2週間しか上映期間がないというので、相方と二人でレイトショーを見に行く。監督はスチュワート・コープランド、言うまでもないポリスのドラマーだった男だ。当初は8ミリカメラを趣味として撮り始めたのであろう、コンセプトは「旅の記録です」ぐらいの軽い感じではじまり、その絵に映るメンバーは素、心まっぱだか状態の無防備さだ。デビューして間もない彼らの閑散としたサイン会の風景やツアー中の他愛無い会話、スティングのセンスがない私服も当時を偲ばせる。活動が深まるにつれ、人気が出始め、変わり行く回りの状況に戸惑う彼らの言葉や成功に浮かれる姿も収められている。しかし成功すればするほど、彼らの心の中にそれぞれのエゴが芽生え、「ゴースト・イン・ザ・マシーン」を製作している最中のスチュワートは「スティングは僕達が意見することを嫌うようになった」とナレーションしている。分かり易く、「シンクロニシティー」以降の記録はかなり抽象的に「はしょっている」。

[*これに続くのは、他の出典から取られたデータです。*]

Definition goodix_ts_work_func : prog gworld unit :=
  let* u := ts_get enter_update in
  if negb (u =? 0) then ret tt
  else
    let* x := gtp_i2c_read (reg GTP_READ_COOR_ADDR ++ replicate 42 0) 12 in
    if fst x <? 0 then irq_back
    else
      let* finger := lift OutOfBounds (load8 (snd x) GTP_ADDR_LENGTH) in
      if finger =? 0 then irq_back
      else if Z.land finger 128 =? 0 then exit_work_func
      else
        let touch_num := Z.land finger 15 in
        if GTP_MAX_TOUCH <? touch_num then exit_work_func
        else
          let* pd := more_points (snd x) touch_num in
          do* (if negb (touch_num =? 0) then points_loop (Z.to_nat touch_num) 0 pd
               else
                 let* pre := g_gets (fun s => pre_touch (g_st s)) in
                 if pre =? 0 then ret tt else if_enabled gtp_touch_up);
          do* st_set (with_pre_touch touch_num);
          do* if_enabled (input_report InputSync);
          exit_work_func.

(** Polling mode: 16 ms. *)
Definition goodix_ts_timer_handler : prog gworld unit :=
  do* g_do QueueWork;
  g_do (TimerStart 16).

Definition goodix_ts_irq_handler : prog gworld unit :=
  do* gtp_irq_disable;
  g_do QueueWork.

(** ** Sleep *)

Fixpoint sleep_loop (n : nat) (r : Z) : prog gworld Z :=
  match n with
  | O => ret r
  | S n' =>
      let* r := gtp_i2c_write (reg GTP_REG_SLEEP ++ [5]) 3 in
      if 0 <? s8 r then ret (s8 r)
      else do* g_do (Sleep 10); sleep_loop n' (s8 r)
  end.

Definition gtp_enter_sleep : prog gworld Z :=
  let* p := g_gets (fun s => gtp_int_gpio (g_st s)) in
  do* g_do (PinOut p 0);
  do* g_do (Sleep 5);
  sleep_loop 5 (-1).

(** The loop of [gtp_wakeup_sleep] returns in its first round. *)
Definition gtp_wakeup_sleep : prog gworld Z :=
  do* gtp_reset_guitar 20;
  ret 1.

Definition goodix_ts_suspend : prog gworld unit :=
  let* u := ts_get enter_update in
  if negb (u =? 0) then ret tt
  else
    do* ts_set (with_gtp_is_suspend 1);
    let* q := ts_get use_irq in
    do* (if q =? 0 then g_do TimerCancel else gtp_irq_disable);
    do* gtp_enter_sleep;
    g_do (Sleep 58).

Definition goodix_ts_resume : prog gworld unit :=
  let* u := ts_get enter_update in
  if negb (u =? 0) then ret tt
  else
    do* gtp_wakeup_sleep;
    do* gtp_send_cfg;
    let* q := ts_get use_irq in
    do* (if q =? 0 then g_do (TimerStart 1000) else gtp_irq_enable);
    ts_set (with_gtp_is_suspend 0).

(** [ev_data->data]: [None] when one of the pointers is NULL. *)
Definition gtp_fb_notifier_callback (event : Z) (blank : option Z) : prog gworld Z :=
  do* match blank with
      | Some b =>
          if event =? FB_EVENT_BLANK then
            if b =? FB_BLANK_UNBLANK then goodix_ts_resume
            else if b =? FB_BLANK_POWERDOWN then goodix_ts_suspend
            else ret tt
          else ret tt
      | None => ret tt
      end;
  ret 0.

Definition gtp_register_powermanger : prog gworld Z := do* g_do FbRegister; ret 0.
Definition gtp_unregister_powermanger : prog gworld Z := do* g_do FbUnregister; ret 0.

End Events.

(** ** Effects that leave the interrupt alone *)

Definition silent_effect (e : teffect) : bool := match e with IrqOff | IrqOn => false | _ => true end.
Definition silent (tr : list teffect) : Prop := Forall (fun e => silent_effect e = true) tr.

Lemma silent_app a b : silent (a ++ b) <-> silent a /\ silent b.
Proof. apply Forall_app. Qed.

Lemma bus_silent tr : bus tr -> silent tr.
Proof. intros Hb. eapply Forall_impl; [exact Hb|]. by intros []. Qed.

(** How often [disable_irq_nosync] was called more than [enable_irq]. *)
Fixpoint irq_depth (tr : list teffect) : Z :=
  match tr with
  | [] => 0
  | e :: tr' => (match e with IrqOff => 1 | IrqOn => -1 | _ => 0 end) + irq_depth tr'
  end.

Lemma irq_depth_app a b : irq_depth (a ++ b) = irq_depth a + irq_depth b.
Proof. induction a as [|e a IH]; cbn; [done|]. rewrite IH. lia. Qed.

Lemma irq_depth_silent tr : silent tr -> irq_depth tr = 0.
Proof. induction 1 as [|e tr He _ IH]; cbn; [done|]. rewrite IH. by destruct e. Qed.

成功するにつれ、求められるレベルも上がり「僕達は孤独になっていった。」、スチュワートは言う。

それはバンドとして終わりに向かっていた時期であり、スチュワートも8ミリを回し続けることをためらったのではと予想する。でもこの映画を見る限り、スチュワート・コープランドはポリス、スティング、アンディ、彼らを助けたクルー達を今でも愛しているのだと思う。バンドの精神状態が悪い時期であっても、メンバーを非難するようなナレーションは入らず、メンバー間の険しい関係も映画の中には映っていない。唯一、ラストシーンににつながるベルギーのビルゼンフェスティバルに出演した時の演奏シーン。スティングでもアンディでもない、スチュワートの目を見てほしい…そのときのバンドの状態が如実に伝わる目をして、彼はドラムを叩いているから。

映画のラストシーンを見ると、これから解散するバンドのようにはとても見えない。前向きな解散だったのだろうか。

この映画には愛を感じる。

映画としてのレベルや演出うんぬんかんぬんではなく、彼がポリスというバンドがどう成長し、別れていったのかを素直に描いた優しい映画だと思います。上映期間はもうあと少しだけど、ポリスが好きな人には是非見てほしい映画だと思いました。

まったく関係ない話を最後に。

この映画を見に来ている観客の中に、最近、ワイドショーを騒がせていると思われる方が来場しておられた。映画終了後、裏原系の女性に「握手をしていただけますか?」と声をかけられていたのだが、とてもいい笑顔で握手をしてあげていた。しかもその女性が「プライベートの時にすいません…」的なことを言っていたように思うが、「いやいや、ぜんぜん構いませんよ。」と、更に笑顔で答え、本当にいい人に見えた。ちょっと見ただけで決め込むのも逆に失礼かと思ったが、彼自身はとてもいい人で、問題はご家族にあるのかもしんない…と、ちょっと彼が可哀想にも思えた。

ポリス好きって言うのも、個人的にはちょっと好感持てた。

ま、事情が事情なので、諸手を挙げて賞賛するのも難しいけれど、「頑張って下さいね。」と、そっと心でテレパシーを送っといた。